Organicked


In 1804 colonial England christened their coal-mining port in Australia with a strikingly original name – Newcastle. On the big island down under, Newcastle was where the very worst-behaved convicts were sent to dig up coals as punishment for the most severe crimes. It also happened to be my last stop on the sullied streets of civilisation before I was due to arrive at my soul-sculpting, organic, free-range destination. I was on my way to volunteer on an organic farm. I was taking a train from Newcastle to meet the real organic me.
By the time I arrived at the station, my backpack was heavy with pastoral imaginings that my head couldn’t alone contain. I flipped mental polaroids while I waited to be collected. Me in pink polka-dot wellington boots, prancing around the carrot patches. Me in a cowboy hat, tilted over matted blonde ringlets. Me and my morning skin, me and my celery-juiced eyes, me and the freckles I don’t have. I turned the lens to my soon-to-be farming family. They were giggling, slapping their farm-fed bellies as they snap, snap, snapped me falling into the ol’ wheelbarrow of hay. A fall cushioned in sweet and dreamy exhaustion.
So in reality when my hostess showed me into a timber cabin looking over green pastures, from a room packed with hand-crafted bunk beds draped in the sleet of white mosquito netting, my mind’s album of expectations seemed to be turning true to form. My hostess cracked open the door. There in the parched back yard stood a comic-looking tepee. ‘That,’ she said, ‘is where you’ll be sleeping.’ Green pastures dwindled. The cold-morning distance streamed in. And with a vicious smile, my hostess added, ‘And watch out for snakes missy!’
This was my first time volunteering on an organic farm. Was this normal? According to the organisation I’d signed up with, I would exchange light assistance for food, accommodation and lessons in an organic lifestyle.
My host showed me to a boudoir between the snakes, she pointed out a scattering of tomato vines and revealed that they were less of an organic farm and more of a guest lodge. Guests would arrive and I was to clean after them.
Organic lifestyle? I thought. A rather malleable term isn’t it?

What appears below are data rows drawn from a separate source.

(* ===== verification/WasmSpec.v ===== *)
(** * What the browser reports

    Which estimate an analysis reports and on which state; that the net form's program runs over the
    consumer's storage from before the transaction; and what a frame-tree analysis lists. *)

From S2P Require Import Prelude.
From S2P Require Import Types.
From S2P Require Import Instances.
From S2P Require Import Encoding.
From S2P Require Import Trace.
From S2P Require Import Heuristic.
From S2P Require Import SimProfile.
From S2P Require Import Prestate.
From S2P Require Import FrameTree.
From S2P Require Import Prune.
From S2P Require Import EncodeTree.
From S2P Require Import WalkSpec.
From S2P Require Import WalkInv.
From S2P Require Import TreeSpec.
From S2P Require Import Estimator.
From S2P Require Import EstimatorSpec.
From S2P Require Import RateLimit.
From S2P Require Import RpcDb.
From S2P Require Import Executor.
From S2P Require Import LeanTrace.
From S2P Require Import LeanSpec.
From S2P Require Import Seeds.
From S2P Require Import SeedsSpec.
From S2P Require Import Wasm.

(** ** Outcomes that are no panic *)

Definition settles {E A} (r : Res E A) : Prop := match r with Panic _ => False | _ => True end.

Lemma settles_bind {E A B} (m : Res E A) (f : A → Res E B) :
  settles m → (∀ a, settles (f a)) → settles (m ≫= f).
Proof. destruct m; cbn; auto. Qed.

Section pricing.
Context {DB : Type} `{Externals, DynAbi, Revm DB}.

Lemma run_estimator_settles code osaka limit spec db at_ caller data value :
  settles (estimate_gas_raw code osaka limit spec db at_ caller data value).
Proof.
  unfold estimate_gas_raw. apply settles_bind.
  - unfold inject_estimator. destruct (original_code _) as [[]|]; by destruct (db_insert_storage _ _ _ _).
  - intros db'. unfold run_estimator.
    by destruct (evm_transact _ _ _ _ _ _) as [[[] ?]|].
Qed.

Lemma run_length osaka limit spec frames caller fuel db i value fg db' fg' :
  run osaka limit spec frames caller fuel db i value fg = Ok (db', fg') → length fg' = length fg.
Proof.
  revert db i value fg db' fg'. induction fuel as [|fuel IH]; intros db i value fg db' fg' Hrun; [done|].
  cbn [run] in Hrun. unfold run_body in Hrun.
  destruct (frames !! i) as [f|]; [|done]. cbn [ok_or mbind res_bind] in Hrun.
  assert (∀ s s', close_piece osaka limit spec frames caller i value s = Ok s' →
    length (rs_frame_gas s') = length (rs_frame_gas s)) as Hclose.
  { intros s s' Hs. unfold close_piece in Hs. destruct (_ || _); [|by inv_res].
    destruct (run_piece _ _ _ _ _ _ _ _ _ _) as [[]| |]; by inv_res. }
  destruct (foldM _ (fp_updates f) _) as [s| |] eqn:Hf; [|done..]. cbn [mbind res_bind] in Hrun.
  assert (length (rs_frame_gas s) = length fg) as Hs.
  { refine (foldM_inv (λ s, length (rs_frame_gas s) = length fg) _ _ _ _ _ _ Hf); [|done].
    intros s0 u s1 _ Hs0 Hu. unfold run_update in Hu. destruct (negb _); [by inv_res|].
    destruct (close_piece _ _ _ _ _ _ _ s0) as [s2| |] eqn:Hc; [|done..]. cbn [mbind res_bind] in Hu.
    apply Hclose in Hc. destruct (rs_children s2) as [|c cs]; [done|]. destruct (_ <=? _)%nat; [done|].
    destruct (frames !! c); [|done]. cbn [expect mbind res_bind] in Hu.
    destruct (run _ _ _ _ _ fuel _ _ _ _) as [[db1 fg1]| |] eqn:Hr; [|done..]. cbn in Hu. inv_res.
    cbn. apply IH in Hr. congruence. }
  destruct (close_piece _ _ _ _ _ _ _ s) as [s'| |] eqn:Hc; [|done..]. cbn [mbind res_bind] in Hrun.
  apply Hclose in Hc. destruct (negb _); [done|]. cbn in Hrun. inv_res.
  rewrite length_insert. congruence.
Qed.

Lemma tree_gas_length code osaka limit spec frames caller db value db' gas :
  estimate_frame_tree_gas code osaka limit spec frames caller db value = Ok (db', gas) →
  length gas = length frames.
Proof.
  unfold estimate_frame_tree_gas. intros Hgas. destruct frames as [|f fs] eqn:Hfs; [done|].
  rewrite <-Hfs in *. clear Hfs.
  destruct (foldM _ frames _) as [[db0 ?]| |]; [|done..]. cbn [mbind res_bind] in Hgas.
  apply run_length in Hgas. by rewrite length_replicate in Hgas.
Qed.
End pricing.

(** ** One program *)

Section program.
Context {V C : Type} `{Externals, DynAbi, Serde V, Inputs V, Bytecode, CacheDB C, EmptyRuntime C,
  !EmptyLaws C empty_db}.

Where I had been looking for a chance to dig my hands in the soil, this ‘organic farm’ was in the market for a free maid. Oh if trickery could be snapshot - mug shot. I thought to myself that the blood of convicts in these parts must run deep.
The farm was not only non-existent, but the house was a sty and as the morning crept towards a sweaty midday, I was given my list of chores. And to make matters worse, they begun with fitted sheets.

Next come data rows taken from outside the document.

(* ===== verification/ResolverSpec.v ===== *)
(** * The names resolved

    What a refresh of the resolver leaves: the overlay before the protocol list, or what was there
    before; and which entry of the dictionary names a contract. *)

From S2P Require Import Prelude.
From S2P Require Import Effects.
From S2P Require Import Types.
From S2P Require Import Instances.
From S2P Require Import Trace.
From S2P Require Import Transport.
From S2P Require Import Resolver.

(** ** Reference *)

Section reference.
Context `{Externals, Strings}.

Definition is_of (key : Z * Z) (e : OverlayEntry) : bool :=
  match parse_address (oe_address e) with Ok a => bool_decide ((oe_chain_id e, a) = key) | _ => false end.

(** The overlay's entry of an address: the last one. *)
Definition overlay_of (entries : list OverlayEntry) (key : Z * Z) : option OverlayEntry :=
  last (List.filter (is_of key) entries).

(** The protocol whose main address it is: the first one. *)
Definition protocol_of (protocols : list DefiLlamaProtocol) (key : Z * Z) : option DefiLlamaProtocol :=
  head (List.filter (λ p, bool_decide (parse_defillama_address (dl_address p) = Some key)) protocols).

(** The first of either kind with a slug. *)
Definition overlay_named (entries : list OverlayEntry) (slug : string) : option OverlayEntry :=
  head (List.filter (λ e, bool_decide (oe_project_slug e = slug)) entries).
Definition protocol_named (protocols : list DefiLlamaProtocol) (slug : string) : option DefiLlamaProtocol :=
  head (List.filter (λ p, bool_decide (dl_slug p = slug)) protocols).

(** What a refresh read: nothing where it has no source, or the protocol list failed. *)
Definition overlay_read {W} `{Sources W} (path : option string) (w : W) (entries : list OverlayEntry)
  (w' : W) : Prop :=
  match path with
  | None => entries = [] ∧ w' = w
  | Some path => read_overlay path w = (Ok entries, w')
  end.
Definition protocols_read {W} `{Sources W} (url : option string) (w : W)
  (protocols : list DefiLlamaProtocol) (w' : W) : Prop :=
  match url with
  | None => protocols = [] ∧ w' = w
  | Some url =>
      fetch_protocols url w = (Ok protocols, w') ∨
      protocols = [] ∧ ∃ e, fetch_protocols url w = (Err e, w')
  end.

(** ** The maps *)

Lemma or_insert_lookup `{Countable K} {V} (k j : K) (v : V) (m : gmap K V) :
  or_insert k v m !! j =
  match m !! j with Some x => Some x | None => if decide (j = k) then Some v else None end.
Proof.
  unfold or_insert. destruct (decide (j = k)) as [->|Hne].
  - destruct (m !! k) eqn:Hk; [done|]. by rewrite lookup_insert_eq.
  - destruct (m !! k); [by destruct (m !! j)|]. rewrite lookup_insert_ne by done. by destruct (m !! j).
Qed.

Lemma overlay_of_cons e entries key :
  overlay_of (e :: entries) key =
  match overlay_of entries key with
  | Some x => Some x
  | None => if is_of key e then Some e else None
  end.
Proof.
  unfold overlay_of. cbn [List.filter]. destruct (is_of key e).
  - rewrite last_cons. by destruct (last _).
  - by destruct (last _).
Qed.

Lemma overlay_addresses entries s s' key :
  foldM add_overlay entries s = Ok s' →
  rs_addresses s' !! key =
    match overlay_of entries key with
    | Some e => Some (overlay_project e)
    | None => rs_addresses s !! key
    end.
Proof.
  revert s. induction entries as [|e entries IH]; intros s Hs; cbn [foldM] in Hs.
  { by inv_res. }
  destruct (add_overlay s e) as [s1| |] eqn:Hs1; [|done..]. cbn [mbind res_bind] in Hs.
  rewrite (IH _ Hs), overlay_of_cons. unfold add_overlay in Hs1.
  destruct (parse_address (oe_address e)) as [a| |] eqn:Ha; [|done..]. cbn in Hs1. inv_res. cbn [rs_addresses].
  unfold is_of. rewrite Ha. destruct (overlay_of entries key); [done|]. case_bool_decide as Hk.
  - by rewrite <-Hk, lookup_insert_eq.
  - by rewrite lookup_insert_ne.
Qed.

Lemma overlay_projects entries s s' slug :
  foldM add_overlay entries s = Ok s' →
  rs_projects s' !! slug =
    match rs_projects s !! slug with
    | Some p => Some p
    | None => overlay_project <$> overlay_named entries slug
    end.
Proof.
  revert s. induction entries as [|e entries IH]; intros s Hs; cbn [foldM] in Hs.
  { inv_res. by destruct (rs_projects s' !! slug). }
  destruct (add_overlay s e) as [s1| |] eqn:Hs1; [|done..]. cbn [mbind res_bind] in Hs.
  rewrite (IH _ Hs). unfold add_overlay in Hs1.
  destruct (parse_address (oe_address e)) as [a| |] eqn:Ha; [|done..]. cbn in Hs1. inv_res. cbn [rs_projects].
  rewrite or_insert_lookup. unfold overlay_named. cbn [List.filter].
  destruct (rs_projects s !! slug); [done|].
  destruct (decide (slug = oe_project_slug e)) as [->|Hne].
  - by rewrite bool_decide_eq_true_2.
  - by rewrite bool_decide_eq_false_2 by congruence.
Qed.

Lemma protocol_addresses protocols s key :
  rs_addresses (fold_left add_protocol protocols s) !! key =
    match rs_addresses s !! key with
    | Some p => Some p
    | None => protocol_project <$> protocol_of protocols key
    end.
Proof.
  revert s. induction protocols as [|p protocols IH]; intros s; cbn [fold_left].
  { by destruct (rs_addresses s !! key). }
  rewrite IH. unfold add_protocol, protocol_of. cbn [rs_addresses List.filter].
  destruct (parse_defillama_address (dl_address p)) as [k|].
  - rewrite or_insert_lookup. destruct (rs_addresses s !! key); [done|].
    destruct (decide (key = k)) as [->|Hne].
    + by rewrite bool_decide_eq_true_2.
    + by rewrite bool_decide_eq_false_2 by congruence.
  - by destruct (rs_addresses s !! key).
Qed.

Lemma protocol_projects protocols s slug :
  rs_projects (fold_left add_protocol protocols s) !! slug =
    match rs_projects s !! slug with
    | Some p => Some p
    | None => protocol_project <$> protocol_named protocols slug
    end.
Proof.
  revert s. induction protocols as [|p protocols IH]; intros s; cbn [fold_left].
  { by destruct (rs_projects s !! slug). }
  rewrite IH. unfold add_protocol, protocol_named. cbn [rs_projects List.filter].
  rewrite or_insert_lookup. destruct (rs_projects s !! slug); [done|].
  destruct (decide (slug = dl_slug p)) as [->|Hne].
  - by rewrite bool_decide_eq_true_2.
  - by rewrite bool_decide_eq_false_2 by congruence.
Qed.

End reference.

(** ** A refresh *)

Section runs.
Context {W : Type} `{Externals, Strings, Sources W}.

I was splayed across the top of a triple bunk-bed trying to stretch the puny sheet over each corner. My red hands strained as I stretched them taut, pulling, seizing, fighting the final corner of a bed that refused to be covered. I stretched, I strained, I cried. I tried to self-sooth. ‘That which does not kill us,’ ‘This too shall pass,’ ‘Breathe through the pain.’ Yoga mantras.
‘Oi!’ – from the room next door, the hairier of my hosts called out - ‘Cuhm’een ’ere wi’ you.’
I cowered in. He gestured towards the dirty laundry scattered across the room. He was wearing one of those ‘wife-beater’ vests and as he looked me up and down I suspected he was the type of guy who took the name to heart. He either had a hammer in his hand, or my imagination wove that detail into the picture.
I took out their dirty laundry and as I was scrubbing it, I spotted some similarly soiled truths about myself. ‘Organic’ refers to that which is constitutional in the structure of something, the integral, the fundamental. Something untainted by artifice; unfettered by the fake. And there I was volunteering on a fake organic farm, a princess in the tepee. As it turned out being organic wasn’t really organically me.